We will allocate a section in the appendix for LRP details. In a general attention mechanism, let $x_k$ be the embedding vector of the k-th token and $p_{ij}$ the attention score between tokens i and j. The output vector is $y_j = \sum_{i} p_{ij} x_i$. The AH rule of LRP treats attention scores as a constant weighting matrix during the backpropagation pass of LRP, not affecting the forward predictions. If $R(y_{j,d})$ is the relevance of the d-th dimension of $y_j$, the AH rule computes the relevance of the d-th feature of $x_k$ as: $R(x_{k,d})=\sum_{j} \frac{x_{k,d} p_{kj}}{\sum_{i} x_{i,d}p_{ij}} R(y_{j,d})$.This formulation can be directly applied to AttnMIL, and also adapted to a QKV attention block in a transformer, where $x_k$ is the embedding associated with the value representation. A figure will be added to illustrate how AH and gamma LRP propagation rules combine to explain multi-head attention.

Additive MIL and integrated gradients (IG)

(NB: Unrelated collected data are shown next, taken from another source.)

(** [_handleScaleUp(serverName)] up to the choice of the new name. *)
Definition scale_up_decision (serverName : string) (pm : t) : ScaleUpDecision :=
  if bool_decide (serverName ∈ scalingInProgress pm) then AlreadyScaling
  else
    let instances := RequestQueue.getInstances serverName (requestQueue pm) in
    if bool_decide (MAX_SERVER_INSTANCES ≤ length instances) then Refused
    else
      match JsMap.get serverName (servers pm) with
      | None => Refused
      | Some primaryServer =>
          let primaryConfig := ManagedServer.config primaryServer in
          if negb (bool_decide (ServerConfig.type primaryConfig = STDIO))
             || bool_decide (ServerConfig.stateful primaryConfig = Some true)
          then Refused
          else
            let existingIndexes : gset nat :=
              list_to_set (ServerInstance.index <$> instances) in
            let newIndex := next_free_index existingIndexes 1 in
            let internalName := serverName +:+ "#" +:+ pretty newIndex in
            ScaleTo newIndex internalName
                    (ServerConfig.with_name internalName primaryConfig)
      end.

(** [_handleScaleUp(serverName)] at time [now]; [out] is what the
    spawn of the new instance meets. *)
Definition _handleScaleUp (serverName : string) (out : SpawnOutcome) (now : nat)
    (pm : t) : t :=
  match scale_up_decision serverName pm with
  | AlreadyScaling => pm
  | Refused =>
      set_requestQueue
        (RequestQueue.clearPendingScaleUp serverName (requestQueue pm)) pm
  | ScaleTo newIndex internalName config =>
      let pm1 := set_scalingInProgress ({[serverName]} ∪ scalingInProgress pm) pm in
      let '(pm2, managed) := spawnServer config out pm1 in
      let pm3 :=
        if decide (ManagedServer.status managed = connected) then
          set_requestQueue
            (RequestQueue.triggerDispatch serverName now
               (RequestQueue.registerInstance
                  (ServerInstance.mk internalName serverName newIndex false now)
                  (requestQueue pm2)))
            pm2
        else if JsMap.has internalName (servers pm2)
        then stopServer internalName pm2
        else pm2 in
      set_requestQueue
        (RequestQueue.clearPendingScaleUp serverName (requestQueue pm3))
        (set_scalingInProgress (scalingInProgress pm3 ∖ {[serverName]}) pm3)
  end.
End scaling.

(** *** Calls and session-owned instances *)

(** The two early returns of [callTool]; past them the call goes to the
    worker, whose answer is not modelled. *)
Inductive CallGate :=
  | ServerNotFound
  | ServerNotConnected (status : Status)
  | Forwarded.

Definition callTool_gate (serverName : string) (pm : t) : CallGate :=
  match JsMap.get serverName (servers pm) with
  | None => ServerNotFound
  | Some server =>
      if negb (bool_decide (ManagedServer.status server = connected))
         || negb (bool_decide (is_Some (ManagedServer.client server)))
      then ServerNotConnected (ManagedServer.status server)
      else Forwarded
  end.

(** What [callToolQueued] answers with, or whom it asks. *)
Inductive QueuedReply :=
  | NoPrimaryForSession
  | SessionSpawnFailed (internalName : string) (errorMessage : option string)
  | DirectCall (internalName : string) (gate : CallGate)
  | Enqueued.
(** * kale-insertion: the escape-word engine of [src/extension.ts]

    A shallow embedding of the class [UnicodeMaths]: the token locator
    ([evalPosition], [getWordRangeAtPosition]), the classifier and expander
    ([doWord], [mapToSubSup], [mapToBoldIt], [mapTo]) and the completion
    matcher ([provideCompletionItems]), followed by the properties the
    specification states about them. *)

From Stdlib Require Import List NArith ZArith Bool String Ascii Lia.
Import ListNotations.

Local Open Scope Z_scope.

(** ** JavaScript strings

    A JavaScript string is a sequence of UTF-16 code units; [length],
    [charAt], [slice], [split] and the other methods all count code units.
    Indices are [Z]: [lastIndexOf] answers [-1] and [slice] accepts
    negative offsets. *)

Module JSString.

Definition code_unit := N.
Definition jsstring := list code_unit.

(** An ASCII literal of the source, as code units. *)
Definition js (s : string) : jsstring :=
  List.map N_of_ascii (list_ascii_of_string s).

Definition length (s : jsstring) : Z := Z.of_nat (List.length s).

Fixpoint eqb (s t : jsstring) : bool :=
  match s, t with
  | [], [] => true
  | c :: s', d :: t' => N.eqb c d && eqb s' t'
  | _, _ => false
  end.

(** [s.charAt(i)]: the one-unit string at index [i], or [''] out of range. *)
Definition charAt (s : jsstring) (i : Z) : jsstring :=
  if (i <? 0) || (length s <=? i) then []
  else match nth_error s (Z.to_nat i) with
       | Some c => [c]
       | None => []
       end.

(** [s.slice(start)]: a negative [start] counts from the end; both ends
    are clamped to the string. *)
Definition slice (s : jsstring) (start : Z) : jsstring :=
  let len := length s in
  let from := if start <? 0 then Z.max (len + start) 0 else Z.min start len in
  skipn (Z.to_nat from) s.

(** [s.substring(a, b)]: each index clamped to [0, length], the two swapped
    when [a > b]. *)
Definition substring (s : jsstring) (a b : Z) : jsstring :=
  let len := length s in
  let a' := Z.min (Z.max a 0) len in
  let b' := Z.min (Z.max b 0) len in
  let lo := Z.min a' b' in
  let hi := Z.max a' b' in
  firstn (Z.to_nat (hi - lo)) (skipn (Z.to_nat lo) s).

(** [s.startsWith(p)]: unit-by-unit comparison, no folding of case. *)
Fixpoint startsWith (s p : jsstring) {struct p} : bool :=
  match p, s with
  | [], _ => true
  | d :: p', c :: s' => N.eqb c d && startsWith s' p'
  | _ :: _, [] => false
  end.

(** [s.includes(p)]: [p] occurs at some offset of [s]. *)
Fixpoint includes (s p : jsstring) : bool :=
  startsWith s p ||
  match s with
  | [] => false
  | _ :: s' => includes s' p
  end.

(** [s.lastIndexOf(p)]: the greatest offset at which [p] occurs, [-1] when
    there is none.  [lastIndexOf_from s p i] searches [s], whose first unit
    sits at offset [i] of the whole string. *)
Fixpoint lastIndexOf_from (s p : jsstring) (i : Z) : Z :=
  match s with
  | [] => if startsWith [] p then i else -1
  | _ :: s' =>
      let later := lastIndexOf_from s' p (i + 1) in
      if 0 <=? later then later
      else if startsWith s p then i else -1
  end.

Definition lastIndexOf (s p : jsstring) : Z := lastIndexOf_from s p 0.

(** [s.split('')]: one string per code unit (a surrogate pair is cut in
    two). *)
Definition split_units (s : jsstring) : list jsstring :=
  List.map (fun c => [c]) s.

(** [s.split(sep)] for a separator of one code unit: the pieces between
    the occurrences of [sep]; a string without [sep] is its only piece. *)
Fixpoint split_at (sep : code_unit) (s : jsstring) : list jsstring :=
  match s with
  | [] => [[]]
  | c :: s' =>
      if N.eqb c sep then [] :: split_at sep s'
      else match split_at sep s' with
           | piece :: pieces => (c :: piece) :: pieces
           | [] => [[c]]
           end
  end.
(** A freshly constructed model: every parameter of the module tree is an
    [nn.Parameter] holding its initial (or loaded) value. *)
Definition fresh_params (n : net) (init : string -> tensor) : gmap string param :=
  list_to_map (map (fun name => (name, nn_Parameter (init name))) (parameters n)).

Definition fresh_world (n : net) (init : string -> tensor) (r : rngstate) : world :=
  World n (fresh_params n init) ∅ r.

End Program.

Arguments Outcome {TT A}.
Arguments result {TT A}.
Arguments final {TT A}.
Arguments printed {TT A}.

(** ** What the passes compute

    Closed forms that the properties below relate the loop to: the lines it
    prints, the losses of a pass, and the metrics of the validation pass. *)

Section Reference.

Context {TT : Torch}.

(** The line of the training loop for an epoch index, the number of batches
    seen and the mean it reports. *)
Definition train_line (epoch : Z) (count : Z) (mean : float) : string :=
  "| epoch: " +:+ Fmt.dec (epoch + 1) +:+ " | " +:+
  Fmt.pad_left " " 3 (Fmt.dec batch_size) +:+ "*" +:+
  Fmt.pad_left " " 5 (Fmt.dec count) +:+ " images | loss = " +:+ Fmt.fixed 3 mean.

Definition arg_float (a : Fmt.arg) : float :=
  match a with
  | Fmt.AInt z => Py.float_of_int z
  | Fmt.AFloat x => x
  end.

(** The line at the end of an epoch. *)
Definition test_line (val_loss : float) (acc : Fmt.arg) : string :=
  nl +:+ " | Test loss = " +:+ Fmt.fixed 3 val_loss +:+
  " | Test accuracy = " +:+ Fmt.fixed 0 (arg_float acc) +:+ "% " +:+ nl.

(** The forms the specification gives for the two lines. *)
Definition spec_train_line (epoch : Z) (bsize : Z) (index : Z) (loss : float) : string :=
  "| epoch: " +:+ Fmt.dec epoch +:+ " | " +:+ Fmt.dec bsize +:+ "*" +:+
  Fmt.dec index +:+ " images | loss = " +:+ Fmt.fixed 3 loss +:+ " |".

Definition spec_test_line (loss : float) (acc : float) : string :=
  "| Test loss = " +:+ Fmt.fixed 3 loss +:+ " | Test accuracy = " +:+
  Fmt.fixed 0 acc +:+ "% |".

(** The last character of a string. *)
Fixpoint last_char (s : string) : option ascii :=
  match s with
  | EmptyString => None
  | String c rest =>
      match rest with
      | EmptyString => Some c
      | String _ _ => last_char rest
      end
  end.

Definition spec_form (line : string) : Prop :=
  (exists epoch bsize index loss, line = spec_train_line epoch bsize index loss) \/
  (exists loss acc, line = spec_test_line loss acc).

Definition code_form (line : string) : Prop :=
  (exists epoch count mean, line = train_line epoch count mean) \/
  (exists loss acc, line = test_line loss acc).

(** [temp_loss.item()] of a training iteration started in world [w]. *)
Definition update_loss (opt : optimizer) (b : batch) (w : world) : float :=
  item (cross_entropy
          (forward (model w) (zero_grad opt (params w)) (rng w) (inputs b)).1
          (class_ids b)).

Definition update_world (opt : optimizer) (b : batch) (w : world) : world :=
  final (train_update opt b w).

(** The losses of the successive iterations of a training pass. *)
Fixpoint pass_losses (opt : optimizer) (w : world) (bs : list batch) : list float :=
  match bs with
  | [] => []
  | b :: bs' => update_loss opt b w :: pass_losses opt (update_world opt b w) bs'
  end.

Fixpoint pass_world (opt : optimizer) (w : world) (bs : list batch) : world :=
  match bs with
  | [] => w
  | b :: bs' => pass_world opt (update_world opt b w) bs'
  end.
(** Circles centred at the origin, given by their radius, as a small
    geometry to run the builders on: the grid transform divides by the
    radius, and the convolution of two circles adds the squared radii. *)
#[export] Instance Geometry_circles : Geometry R := {|
  Ellipse := R;
  getGridTransform := fun r => mkAffine (/ r)%R 0%R 0%R 0%R (/ r)%R 0%R;
  computeDeterminant := fun t => (XX t * YY t - XY t * YX t)%R;
  convolve := fun a b => sqrt (a * a + b * b)%R;
  scaleCore := fun r f => (r * f)%R
|}.

(** A convolution over the circles: the row order is the sum of the two
    orders, the column order the requested one, and the matrix has every
    entry equal to one. *)
#[export] Instance Convolution_circles : Convolution R := {|
  GaussHermiteConvolution := (nat * ShapeletFunction R)%type;
  GaussHermiteConvolution_new := fun order psf => (order, psf);
  getRowOrder := fun c => fst c + sf_getOrder (snd c);
  getColOrder := fun c => fst c;
  evaluate := fun c e =>
    (convolve e (sf_getEllipse (snd c)),
     repeat (repeat 1%R (computeSize (fst c + sf_getOrder (snd c))))
       (computeSize (fst c)))
|}.

(** ** A concrete scalar type: binary64 *)

(** The arithmetic of [double]: the primitive floats, whose operations round
    to nearest even as IEEE 754 binary64 does.  An [int] is converted digit
    by digit, exactly below 2^53, and a literal is the quotient of its
    numerator and denominator, rounded once.  [std::exp] is a parameter of
    the instance: the C standard fixes its value at a zero argument (1) and
    leaves its rounding elsewhere to the library.  The constants are the
    doubles nearest to pi, pi^(-1/4) and 2 sqrt(pi). *)
Module Binary64.
Import PrimFloat.






(** An exponential to run the builders with: the first twenty terms of the
    series, in Horner form.  It returns 1 at both zeros. *)
Fixpoint expSeries (terms : nat) (k x : float) : float :=
  match terms with
  | O => 1%float
  | S terms' => (1 + x / k * expSeries terms' (k + 1) x)%float
  end.

Definition exp : float -> float := expSeries 20 1.

(** Two samples on the diagonal at 19 * 2^-600 and 29 * 2^-600, the unit
    circle, and two components of order 1 with radii 3 and 7, each with the
    mixing matrix that takes the second basis function. *)
Definition xs : Vec (T:=float) := [0x13p-600; 0x1dp-600]%float.
Definition output1 : Mat (T:=float) := [[0; 0]%float].
End Binary64.

(** ** Sample data *)

Module Sample.
Local Open Scope R_scope.

Definition xs : Vec (T:=R) := [0; 1].
Definition ys : Vec (T:=R) := [0; 0].
Definition xs5 : Vec (T:=R) := [0; 1; 2; 3; 4].
Definition ys4 : Vec (T:=R) := [0; 1; 2; 3].

(** A circular Gaussian PSF of radius 1 and a first-order PSF of radius 2. *)
Definition psf0 : ShapeletFunction R := mkShapeletFunction 0%nat 1 [1].
Definition psf1 : ShapeletFunction R := mkShapeletFunction 1%nat 2 [1; 0; 0].
Definition multiPsf1 : MultiShapeletFunction R := mkMultiShapeletFunction [psf0].
Definition multiPsf2 : MultiShapeletFunction R :=
  mkMultiShapeletFunction [psf0; psf1].

(** A basis of size 1 with a component of order 0 at radius 1 and a
    component of order 1 at radius 2. *)
Definition component0 : MultiShapeletBasisComponent R :=
  mkBasisComponent 1 0%nat [[1]].
Definition component1 : MultiShapeletBasisComponent R :=
  mkBasisComponent 2 1%nat [[1; 0; 0]].
Definition component2 : MultiShapeletBasisComponent R :=
  mkBasisComponent 1 1%nat [[0; 1; 0]].
Definition basis2 : MultiShapeletBasis R :=
  mkMultiShapeletBasis 1%nat [component0; component1].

Additive MIL (AddMIL) provides positive and negative class-wise evidence. However, AddMIL cannot model arbitrary instance interactions, which we consider crucial in histopathological prediction tasks (lines 109-112). Comparing post-hoc explanations and AddMIL is challenging due to the lack of ground truth for the heatmaps. The faithfulness experiments do not apply to AddMIL, as its explanations are faithful by design [9]. Furthermore, our manuscript focuses on explaining non-additive models, as they are widely used in the computational histopathology community (see e.g. [1-8]).

We ran additional experiments with AddMIL on the toy datasets, where ground truth evidence is available. We used the Additive Attention MIL implementation (with Adam optimizer) provided by Javed et al. [9], and the same training protocol in Sections 4.1 and A.2 of our paper. The results presented in Table B.1 indicate that AddMIL performed worse in all settings, making its explanations not competitive with the post-hoc explanation methods on AttnMIL and TransMIL. This supports our point that AddMIL may not be competitive in difficult prediction tasks (lines 126-128).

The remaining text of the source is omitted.